Meet your sustainability goals with an energy-efficient solution
Inf2 instances deliver up to 50% better performance/watt over other comparable Amazon EC2 instances. These instances and the underlying Inferentia2 chips use advanced silicon processes and hardware and software optimizations to deliver high energy efficiency when running DL models at scale. Use Inf2 instances to help meet your sustainability goals when deploying ultra-large models.
Features
Up to 2.3 petaflops with AWS Inferentia2
Inf2 instances are powered by up to 12 AWS Inferentia2 chips connected with ultra-high-speed NeuronLink for streamlined collective communications. They offer up to 2.3 petaflops of compute and up to 4x higher throughput and 10x lower latency than Inf1 instances.
Up to 384 GB high-bandwidth accelerator memory
To accommodate large DL models, Inf2 instances offer up to 384 GB of shared accelerator memory (32 GB HBM in every Inferentia2 chip, 4x larger than first-generation Inferentia) with 9.8 TB/s of total memory bandwidth (10x faster than first-generation Inferentia).
NeuronLink interconnect
For fast communication between Inferentia2 chips, Inf2 instances support 192 GB/s of NeuronLink, a high-speed, nonblocking interconnect. Inf2 is the only inference-optimized instance to offer this interconnect, a feature that is only available in more expensive training instances. For ultra-large models that do not fit into a single chip, data flows directly between chips with NeuronLink, bypassing the CPU completely.

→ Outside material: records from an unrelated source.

(* ===== verification/Serve.v ===== *)
(** The daemon as a process: crates/app/src/main.rs, the log and the two servers
    of crates/app/src/server.rs, and [start_server] of crates/rpc/src/lib.rs.
    What a server does until it ends is a list of node operations
    ([Transport.NodeOp]); when and how each ends is up to the outside. *)
From stdpp Require Import base gmap sets list sorting strings.
From Stdlib Require Import ZArith.
From S2P Require Import Prelude Types Storage State Tx EngineBase Services Engine Auth Mempool Snapshot Exec Startup Rpc Transport.

(** * The log *)

Inductive Server := GrpcServer | RpcServer.
#[export] Instance Server_eq_dec : EqDecision Server.
Proof. solve_decision. Defined.

Inductive LogLine :=
| StartingDaemon | LogAddr (s : Server) (addr : string) | LogDbPath (path : string)
| SnapshotEvery (interval : Z)
| SnapshotToS3 (bucket prefix : string) | SnapshotToGCS (bucket prefix : string)
| SnapshotToLocal (path : string)
| InitializingAssets | AssetsInitialized
| NoBridgeOperators | BridgeHint | InitializingOperators
| OperatorsAuthorized (n : nat) | OperatorLine (i : nat) (operator : Address)
| RpcListening (addr : string)
| DaemonStarted | PressCtrlC
| LogStopped (s : Server) | LogServerError (s : Server) | LogTaskError (s : Server)
| VersionLine | AboutLine.

Definition log_snapshot_config (interval : Z) (p : CloudProvider) : list LogLine :=
  SnapshotEvery interval ::
  match p with
  | S3 cfg => [SnapshotToS3 (s3_bucket cfg) (s3_prefix cfg)]
  | GCS cfg => [SnapshotToGCS (gcs_bucket cfg) (gcs_prefix cfg)]
  | Local path => [SnapshotToLocal path]
  end.

Definition log_startup_info (config : StartConfig) : list LogLine :=
  [StartingDaemon; LogAddr GrpcServer (grpc_addr config); LogAddr RpcServer (rpc_addr config);
   LogDbPath (db_path config)].

Definition log_operators (operators : list Address) : list LogLine :=
  OperatorsAuthorized (length operators) :: imap (fun i op => OperatorLine (S i) op) operators.

(** The directives the log is filtered by: the environment's, when they parse,
    else the default of the debug switch ([parse_filter] is [EnvFilter::try_new]). *)
Definition init_tracing {Filter} (env_filter : option Filter) (parse_filter : string -> option Filter)
    (debug : bool) : option Filter :=
  match env_filter with
  | Some filter => Some filter
  | None => parse_filter (if debug then "debug" else "info")%string
  end.

(** * The servers *)

(** How a task that serves ends: with [Ok], with an error, or by a panic. *)
Inductive Exit := Returned | Failed | Crashed.

(** The RPC server: binding its address may fail, later serving may. *)
Inductive RpcEnd := BindFailed | ServeFailed | Served.
Definition rpc_start_server (addr : string) (e : RpcEnd) : result RpcError unit * list LogLine :=
  match e with
  | BindFailed => (Err RpcServerError, [])
  | ServeFailed => (Err RpcServerError, [RpcListening addr])
  | Served => (Ok tt, [RpcListening addr])
  end.
Definition rpc_exit (addr : string) (e : RpcEnd) : Exit :=
  match (rpc_start_server addr e).1 with Ok _ => Returned | Err _ => Failed end.

(** The end of one of the two tasks, the first that [select!] sees. *)
Inductive FirstEnd := GrpcEnds (e : Exit) | RpcEnds (e : RpcEnd) | RpcPanics.
Definition first_exit (addr : string) (f : FirstEnd) : Server * Exit :=
  match f with
  | GrpcEnds e => (GrpcServer, e)
  | RpcEnds e => (RpcServer, rpc_exit addr e)
  | RpcPanics => (RpcServer, Crashed)
  end.
Definition log_exit (s : Server) (e : Exit) : LogLine :=
  match e with Returned => LogStopped s | Failed => LogServerError s | Crashed => LogTaskError s end.

Inductive DaemonError := StartFailed (e : StartError) | BadGrpcAddr.

(** * The daemon *)

Section serve.
Context {B : Backend} {V : TxEnv} {G : SigEnv} {X : HexEnv} {P : PrometheusEnv} {T : BroadcastEnv}.
Context (parse : string -> option Address) {SocketAddr : Type} (parse_addr : string -> option SocketAddr).

(** A run of the daemon: what it logged, and the node while it is up. *)
Definition Daemon (E A : Type) : Type := ST (list LogLine * Node) E A.
Definition info {E} (lines : list LogLine) : Daemon E unit :=
  st_modify (fun d => (d.1 ++ lines, d.2)).
Definition on_daemon_node {E A} (m : ST Node E A) : Daemon E A :=
  st_zoom snd (fun n d => (d.1, n)) m.

Definition serve_assets : Daemon StartError unit :=
  info [InitializingAssets] ;;
  on_daemon_node start_assets ;;
  info [AssetsInitialized].

Definition serve_bridge_operators (config : StartConfig) : Daemon StartError unit :=
  if negb (has_bridge_operators config) then info [NoBridgeOperators; BridgeHint]
  else
    info [InitializingOperators] ;;
    let! operators := st_lift (ok_or BadOperator (parse_bridge_operators parse config)) in
    on_daemon_node (st_map_err OperatorsFailed (initialize_bridge_operators operators)) ;;
    info (log_operators operators).

(** The servers run on the node until the first of them ends; the other one
    goes down with the process. *)
Definition spawn_servers (config : StartConfig) (life : list NodeOp) (f : FirstEnd)
    : Daemon DaemonError unit :=
  let! _ := st_lift (ok_or BadGrpcAddr (parse_addr (grpc_addr config))) in
  info [DaemonStarted; PressCtrlC] ;;
  on_daemon_node (st_modify (fun n => rs_node (run_node life (RpcState_new_from_shared n)).2)) ;;
  let '(s, e) := first_exit (rpc_addr config) f in info [log_exit s e].

(** [start_server] of the daemon, in its two halves: up to opening the service,
    which panics without a database, and from there on. *)
Definition opening_lines (config : StartConfig) : list LogLine :=
  log_startup_info config ++
  match snapshot_exporter_config config with
  | Some cfg => log_snapshot_config (auto_export_interval cfg) (provider cfg)
  | None => []
  end.
Definition serve (config : StartConfig) (life : list NodeOp) (f : FirstEnd) : Daemon DaemonError unit :=
  st_map_err StartFailed (serve_assets ;; serve_bridge_operators config) ;;
  spawn_servers config life f.

(** How the process ends: with the result of [main], or by a panic of its main
    thread; with what it logged, and the node if it got one. *)
Inductive ProcessEnd := MainReturned (r : result DaemonError unit) | MainPanicked.
Definition Run : Type := ProcessEnd * (list LogLine * option Node).
(** The exit status: 0 for [Ok], 1 for an error, 101 for a panic. *)
Definition exit_status (e : ProcessEnd) : Z :=
  match e with MainReturned (Ok _) => 0 | MainReturned (Err _) => 1 | MainPanicked => 101 end.

Definition serve_daemon (config : StartConfig) (opened : result StateError (gmap StorageKey DbValue))
    (h : HashState) (life : list NodeOp) (f : FirstEnd) : Run :=
  match open_service opened h config with
  | None => (MainPanicked, (opening_lines config, None))
  | Some (n, _) =>
      let '(r, (log, n)) := serve config life f (opening_lines config, n) in
      (MainReturned r, (log, Some n))
  end.

Inductive Commands := Start (config : StartConfig) | Version.

(** [main] on a parsed command line; [env_filter] is the filter of the
    environment, if there is one that parses, [opened] the answer of [DB::open]. *)
Definition app_main {Filter} (env_filter : option Filter) (parse_filter : string -> option Filter)
    (command : Commands) (opened : result StateError (gmap StorageKey DbValue)) (h : HashState)
    (life : list NodeOp) (f : FirstEnd) : Run :=
  match command with
  | Start config =>
      match init_tracing env_filter parse_filter (debug config) with
      | None => (MainPanicked, ([], None))
      | Some _ => serve_daemon config opened h life f
      end
  | Version => (MainReturned (Ok tt), ([VersionLine; AboutLine], None))
  end.

(** ** Logging aside, the daemon starts as [Startup.start_server] says *)

Definition quiet {E A} (r : result E A * (list LogLine * Node)) : result E A * Node := (r.1, r.2.2).

Lemma quiet_info {E A} lines (k : Daemon E A) d :
  (info lines ;; k) d = k (d.1 ++ lines, d.2).
Proof. done. Qed.

Lemma quiet_node {E A} (m : ST Node E A) d : quiet (on_daemon_node m d) = m d.2.
Proof. unfold quiet, on_daemon_node, st_zoom. by destruct (m d.2). Qed.

(** The start, in full: what is logged does not matter to the rest. *)
Lemma serve_start_run config d :
  quiet ((serve_assets ;; serve_bridge_operators config) d) =
  (start_assets ;; start_operators parse config) d.2.
Proof.
  unfold serve_assets, serve_bridge_operators, start_operators, on_daemon_node, st_bind, st_zoom, quiet.
  cbn. destruct (start_assets d.2) as [[[]|e] n]; [cbn|done].
  destruct (has_bridge_operators config); [cbn|done].
  destruct (parse_bridge_operators parse config) as [operators|]; [cbn|done].
  unfold st_map_err. by destruct (initialize_bridge_operators operators n) as [[[]|e] n'].
Qed.

(** C38: The whole run of the daemon.  It panics, with status 101 and before it
    has a node, exactly when no log filter parses (neither the environment's nor
    the default) or the database cannot be opened.  Else it fails, with status 1, exactly when an asset or
    operator cannot be registered or the gRPC address does not parse, and then it
    has served nothing.  In every other case it serves until the first of its two
    servers ends, takes the other one down and exits with status 0: also when that
    server could not bind its port, failed or panicked, which only the last line
    of the log tells. *)
Theorem serve_exact {Filter} env_filter (parse_filter : string -> option Filter) config opened h life f :
  let '(e, (log, node)) := app_main env_filter parse_filter (Start config) opened h life f in
  match init_tracing env_filter parse_filter (debug config), start_server parse config opened h with
  | None, _ | _, None => exit_status e = 101 /\ node = None
  | Some _, Some (Err x, (n0, _)) => exit_status e = 1 /\ e = MainReturned (Err (StartFailed x)) /\ node = Some n0
  | Some _, Some (Ok _, (n0, _)) =>
      match parse_addr (grpc_addr config) with
      | None => exit_status e = 1 /\ e = MainReturned (Err BadGrpcAddr) /\ node = Some n0
      | Some _ =>
          exit_status e = 0 /\ node = Some (rs_node (run_node life (RpcState_new_from_shared n0)).2) /\
          let '(s, x) := first_exit (rpc_addr config) f in last log = Some (log_exit s x)
      end
  end.
Proof.
  rewrite start_server_eq. cbn [app_main]. destruct (init_tracing _ _ _); [|done].
  unfold serve_daemon. rewrite open_service_eq. destruct opened as [d|x]; [|done].
  unfold serve. set (lines := opening_lines config).
  pose proof (serve_start_run config (lines, node_on_disk d h)) as Hq. unfold quiet in Hq. cbn [snd] in Hq.
  unfold st_bind at 1, st_map_err.
  destruct ((serve_assets ;; serve_bridge_operators config) (lines, node_on_disk d h)) as [r [log n0]] eqn:E.
  cbn [fst snd] in Hq. rewrite <- Hq. destruct r as [[]|e]; cbn; [|done].
  unfold spawn_servers, st_bind, st_lift, ok_or.
  destruct (parse_addr (grpc_addr config)); cbn; [|done].
  destruct (first_exit (rpc_addr config) f) as [srv ex]. cbn. split_and!; [done|done|].
  by rewrite last_snoc.
Qed.
End serve.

With NeuronLink, Inf2 supports faster distributed inference and improves throughput and latency.
Optimized for novel data types with automatic casting
Inferentia2 supports FP32, TF32, BF16, FP16, UINT8, and the new configurable FP8 (cFP8) data type. AWS Neuron can take high-precision FP32 and FP16 models and autocast them to lower-precision data types while optimizing accuracy and performance. Autocasting reduces time to market by removing the need for lower-precision retraining and enabling higher-performance inference with smaller data types.
State-of-the-art DL optimizations
To support the fast pace of DL innovation, Inf2 instances have several innovations that make them flexible and extendable to deploy constantly evolving DL models. Inf2 instances have hardware optimizations and software support for dynamic input shapes. To allow support for new operators in the future, they support custom operators written in C++. They also support stochastic rounding, a method for rounding probabilistically to achieve high performance and higher accuracy compared to legacy rounding modes.